Look below for the lines from the one with "rewrite Z.add_0_r; reflexivity]." to the one with "(s : State) (R", and copy exactly those lines, both ends included.

[Opening Data records section]

Lemma repr_Append s R v : repr s R -> val_ok v -> len (r_vals R) + 1 < two64 ->
  repr (fst (Append s v)) (append R v) /\ snd (Append s v) = with_index v (len (r_vals R)).
Proof.
  intros H Hv Hn. pose proof (rp_ok _ _ H) as Hs. pose proof (repr_count _ _ H) as Hc. pose proof (len_nonneg (r_vals R)) as Hl0.
  split; [|unfold Append; cbn [snd]; rewrite Hc; reflexivity].
  destruct (Append_reads s v (len (r_vals R)) Hs Hv Hc Hn) as (H1 & Hb & Hr).
  set (n := len (r_vals R)) in *. set (s' := fst (Append s v)) in *.
  assert (u64_ok n) as Hnu by (split; lia). pose proof (with_index_ok v n Hv Hnu) as Hv'.
  assert (n + 1 < 2 ^ 256) as Hbig by (unfold two64 in Hn; lia).
  constructor; cbn [append r_vals r_index r_slashed r_epoch r_mix r_bal].
  - exact H1.
  - rewrite <- (rp_vals _ _ H), vals_len, Hc. apply (vals_snoc s _ n); [exact Hc | | |].
    + unfold Count. rewrite slot_count, (Hr KCount I), HashBig_BigToHash by lia. apply wrap64_small. split; lia.
    + intros j Hj. apply load_read. intros l Hl. rewrite (Hr (KRec l j)) by (split; lia).
      rewrite decide_False by lia. reflexivity.
    + rewrite load_eq. unfold load_from. rewrite !Hr by exact Hnu. rewrite !decide_True by (split; reflexivity).
      exact (load_from_field _ Hv').
  - intros a Haa. unfold IndexOf. rewrite slot_index, (Hr (KIndex a) Haa). destruct (decide (a = v_address v)) as [->|Hne].
    + rewrite HashBig_BigToHash by lia. destruct (Z.eqb_spec (n + 1) 0); [lia|].
      rewrite (wrap64_small (n + 1)) by (split; lia). rewrite wrap64_small by (split; lia). f_equal. lia.
    + rewrite <- (rp_index _ _ H a Haa). unfold IndexOf. rewrite slot_index. reflexivity.
  - intros e. rewrite <- (rp_slashed _ _ H e). apply Slashed_read. rewrite (Hr (KRec _ _) (window_u64 e)).
    rewrite decide_False by (intros [_ Hx]; discriminate Hx). reflexivity.
  - rewrite <- (rp_epoch _ _ H). apply Epoch_read, (Hr KEpochState I).
  - rewrite <- (rp_mix _ _ H). apply Randao_read, (Hr KRandao I).
  - intros a. rewrite <- (rp_bal _ _ H a). apply Hb.
Qed.

End Laws.

(** * The ring of slashed stake *)

(** A window of 256 consecutive epochs reads every position of the ring once. *)
Lemma window_sum (g : Z -> Z) n : zsum (map (fun e => g (e mod 256)) (seqZ (Z.of_nat n) 256)) = zsum (map g (seqZ 0 256)).
Proof.
  induction n as [|n IH].
  - reflexivity.
  - rewrite <- IH. rewrite (seqZ_cons (Z.of_nat n) 256) by lia.
    rewrite (seqZ_app (Z.of_nat (S n)) 255 1 ltac:(lia) ltac:(lia) : seqZ (Z.of_nat (S n)) 256 = _).
    change (Z.pred 256) with 255. replace (Z.succ (Z.of_nat n)) with (Z.of_nat (S n)) by lia.
    rewrite map_app, zsum_app. rewrite (seqZ_cons (Z.of_nat (S n) + 255) 1), (seqZ_nil _ (Z.pred 1)) by lia.
    cbn [map zsum fold_right]. fold (zsum (map (fun e => g (e mod 256)) (seqZ (Z.of_nat (S n)) 255))).
    replace (Z.of_nat (S n) + 255) with (Z.of_nat n + 1 * 256) by lia. rewrite Z_mod_plus_full. lia.
Qed.

(** * Instances for concrete runs *)

(** A hash that keeps a slot's preimage without its common prefix; the
    remainder is at most 32 bytes and starts with a letter. *)
Definition toy_sum (b : bytes) : Hash := BytesToHash (map wrap8 (drop 8 b)).

Lemma map_wrap8_ok b : bytes_ok (map wrap8 b).
Proof. apply Forall_map, Forall_true. intros x. apply wrap8_ok. Qed.

#[local] Instance toy_keccak : Keccak :=
  { Sum256 := toy_sum;
    Sum256_length b := fit_right_length 32 _;
    Sum256_ok b := fit_right_ok 32 _ (map_wrap8_ok _) }.

Definition key_rest (k : key) : bytes := drop 8 (key_bytes k).

Lemma key_prefix k : key_bytes k = bytes_of_string "staking/" ++ key_rest k.
Proof. destruct k as [| | |a|[] i]; reflexivity. Qed.

Lemma key_rest_ok k : key_ok k -> bytes_ok (key_rest k) /\ no_leading_zero (key_rest k) /\ (length (key_rest k) <= 32)%nat.
Proof.
  intros Hk. assert (bytes_ok (key_bytes k)) as Hb.
  { destruct k; cbn [key_bytes]; try (apply Forall_app; split); try apply bytes_of_string_ok;
      [apply Hk | apply be_bytes_ok]. }
  split; [apply Forall_drop, Hb|]. split.
  - destruct k as [| | |a|[] i]; discriminate.
  - unfold key_rest. rewrite length_drop.
    destruct k as [| | |a|[] i]; cbn [key_bytes label_string key_ok] in *;
      rewrite ?length_app, ?length_be_bytes; try match goal with H : address_ok _ |- _ => destruct H as [-> _] end; cbn; lia.
Qed.

#[local] Instance toy_slots : SlotHash toy_keccak.
Proof.
  intros k k' Hk Hk' E. destruct (key_rest_ok k Hk) as (O1 & N1 & L1), (key_rest_ok k' Hk') as (O2 & N2 & L2).
  rewrite (key_prefix k), (key_prefix k'). f_equal.
  cbn [Sum256 toy_keccak] in E. unfold toy_sum, BytesToHash in E. fold (key_rest k) in E. fold (key_rest k') in E.
  assert (forall b, bytes_ok b -> map wrap8 b = b) as Hw.
  { induction 1 as [|c r Hc Hr IH]; cbn; [reflexivity|]. rewrite wrap8_small, IH by exact Hc. reflexivity. }
  rewrite !Hw, !fit_right_short in E by assumption. apply (f_equal be_val) in E. rewrite !be_val_zeros in E.
  apply nlz_val_inj; assumption.
Qed.

(** Plain maps as a state. *)
Record map_state := mkMapState { m_store : gmap (Address * Hash) Hash; m_bal : gmap Address Z }.

#[local] Instance map_access : StateAccess :=
  { State := map_state;
    GetState s a k := default ZeroHash (m_store s !! (a, k));
    SetState s a k v := mkMapState (<[(a, k) := v]> (m_store s)) (m_bal s);
    GetBalance s a := default 0 (m_bal s !! a);
    AddBalance s a x := mkMapState (m_store s) (<[a := default 0 (m_bal s !! a) + x]> (m_bal s));
    SubBalance s a x := mkMapState (m_store s) (<[a := default 0 (m_bal s !! a) - x]> (m_bal s)) }.

#[local] Instance map_laws : StateLaws map_access.
Proof.
  refine {| state_ok s := map_Forall (fun _ => hash_ok) (m_store s) |};
    cbn [State GetState SetState GetBalance AddBalance SubBalance map_access m_store m_bal].
  - intros s a k Hs. destruct (m_store s !! (a, k)) eqn:E; [apply (Hs _ _ E) | apply zero_hash_ok].
  - intros s a k v Hs Hv. apply map_Forall_insert_2; assumption.
  - intros s a x Hs. exact Hs.
  - intros s a x Hs. exact Hs.
  - intros s a k v _ _. rewrite lookup_insert_eq. reflexivity.
  - intros s a k v a' k' _ _ Hne. rewrite lookup_insert_ne by exact Hne. reflexivity.
  - reflexivity.
  - reflexivity.
  - reflexivity.
  - intros s a x a' _. destruct (decide (a = a')) as [->|Hne];
      [rewrite lookup_insert_eq; reflexivity | rewrite lookup_insert_ne by exact Hne; rewrite Z.add_0_r; reflexivity].
  - intros s a x a' _. destruct (decide (a = a')) as [->|Hne];
      [rewrite lookup_insert_eq; reflexivity | rewrite lookup_insert_ne by exact Hne; rewrite Z.sub_0_r; reflexivity].
Defined.

Definition empty_state : map_state := mkMapState ∅ ∅.

Lemma empty_ok : state_ok empty_state.
Proof. apply map_Forall_empty. Qed.

(** * Main theorems *)

(** C31: the storage layout implements a registry: reads return what the
    abstract registry holds, and every write moves it as the record update
    says and leaves every other part alone, so no slot overlaps another. *)
Theorem registry_refines `{K : Keccak} `{SA : StateAccess} {SH : SlotHash K} {SL : StateLaws SA}
    (s : State) (R : registry) (H : repr s R) :
  All s = Ok (r_vals R) /\
  (forall i, 0 <= i -> Get s i = match r_vals R !! Z.to_nat i with Some v => Ok v | None => Err ErrNotFound end) /\
  (forall a, address_ok a -> IndexOf s a = r_index R a) /\
  (forall v, val_ok v -> v_index v < len (r_vals R) -> repr (Put s v) (put R v)) /\
  (forall v, val_ok v -> len (r_vals R) + 1 < two64 ->
     repr (fst (Append s v)) (append R v) /\ snd (Append s v) = with_index v (len (r_vals R))) /\
  (forall e, epoch_ok e -> repr (SaveEpochState s e) (set_epoch R e)) /\
  (forall e x, 0 <= x ->
     repr (AddSlashedStake s e x) (set_slashed R e ((r_slashed R (e mod SlashingWindow) + x) mod 2 ^ 256))) /\
  (forall e, repr (ResetSlashedStake s e) (set_slashed R e 0)) /\
  (forall m, hash_ok m -> repr (SetRandaoMix s m) (set_mix R m)).
Proof.
  split; [apply All_repr, H|]. split; [intros i; apply Get_repr, H|]. split; [apply (rp_index _ _ H)|].
  split; [intros v; apply repr_Put, H|]. split; [intros v; apply repr_Append, H|].
  split; [intros e; apply repr_SaveEpochState, H|]. split; [intros e x; apply repr_AddSlashedStake, H|].
  split; [intros e; apply repr_ResetSlashedStake, H | intros m; apply repr_SetRandaoMix, H].
Qed.

(** A proposer is always found in a non-empty set, is a member of it, and
    is drawn in proportion to stake: of the equally many values a draw is
    reduced to, each address gets exactly as many as its effective balance. *)
Theorem proposer_by_stake `{K : Keccak} `{SA : StateAccess} {SH : SlotHash K} {SL : StateLaws SA}
    (s : State) (epoch : Z) (Hs : state_ok s) :
  let active := active_in (abs s) epoch in
  (forall seed slot round, active <> [] ->
     exists v, List.In v active /\ ProposerAt s epoch seed slot round = Ok (v_address v)) /\
  (forall a, hits active 0 a (seqZ 0 (sum_effective active)) =
     zsum (map v_effective (List.filter (fun v => bool_decide (v_address v = a)) active))).
Proof.
  cbv zeta. pose proof (repr_abs s Hs) as H. set (active := active_in (abs s) epoch).
  assert (Forall (fun v => 0 <= v_effective v) active) as Hpos.
  { apply List.Forall_forall. intros v Hv. apply List.filter_In in Hv as [Hv _].
    pose proof (repr_vals_ok s _ H) as Hall. apply list_elem_of_In in Hv.
    rewrite Forall_forall in Hall. specialize (Hall v Hv). rewrite (ok_effective v Hall).
    pose proof (effective_bounds (v_balance v) ltac:(apply (ok_balance v Hall))). lia. }
  split; [|intros a; rewrite sum_effective_zsum; apply hits_stake, Hpos].
  intros seed slot round Hne. unfold ProposerAt. rewrite (ActiveAt_repr s _ epoch H). cbn [rbind]. fold active.
  assert (0 < len active) as Hlen.
  { destruct active as [|v l]; [contradiction|]. rewrite len_cons. pose proof (len_nonneg l). lia. }
  destruct (Z.eqb_spec (len active) 0); [lia|].
  destruct (Z.eqb_spec (sum_effective active) 0) as [E0|E0].
  - pose proof (Z.mod_pos_bound (slot +w round) (len active) Hlen) as Hm.
    destruct (nth_error active (Z.to_nat ((slot +w round) mod len active))) as [v|] eqn:E;
      [|apply List.nth_error_None in E; unfold len in Hm, E; lia].
    exists v. split; [exact (List.nth_error_In _ _ E)|]. f_equal. apply List.nth_error_nth.
    rewrite List.nth_error_map, E. reflexivity.
  - pose proof (zsum_nonneg (map v_effective active)) as Hz. rewrite Forall_map in Hz. specialize (Hz Hpos).
    rewrite sum_effective_zsum in *.
    pose proof (Z.mod_pos_bound (HashBig (draw seed slot round)) (zsum (map v_effective active)) ltac:(lia)) as Hm.
    destruct (pick_total active 0 _ ltac:(exact (proj2 Hm)) ltac:(lia)) as [a Ea]. rewrite Ea.
    destruct (pick_spec active Hpos 0 _ a (proj1 Hm) Ea) as (v & Hv & <-). eauto.
Qed.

[Closing Data records section]

### The completed task
      [rewrite lookup_insert_eq; reflexivity | rewrite lookup_insert_ne by exact Hne; rewrite Z.add_0_r; reflexivity].
  - intros s a x a' _. destruct (decide (a = a')) as [->|Hne];
      [rewrite lookup_insert_eq; reflexivity | rewrite lookup_insert_ne by exact Hne; rewrite Z.sub_0_r; reflexivity].
Defined.

Definition empty_state : map_state := mkMapState ∅ ∅.

Lemma empty_ok : state_ok empty_state.
Proof. apply map_Forall_empty. Qed.

(** * Main theorems *)

(** C31: the storage layout implements a registry: reads return what the
    abstract registry holds, and every write moves it as the record update
    says and leaves every other part alone, so no slot overlaps another. *)
Theorem registry_refines `{K : Keccak} `{SA : StateAccess} {SH : SlotHash K} {SL : StateLaws SA}
    (s : State) (R : registry) (H : repr s R) :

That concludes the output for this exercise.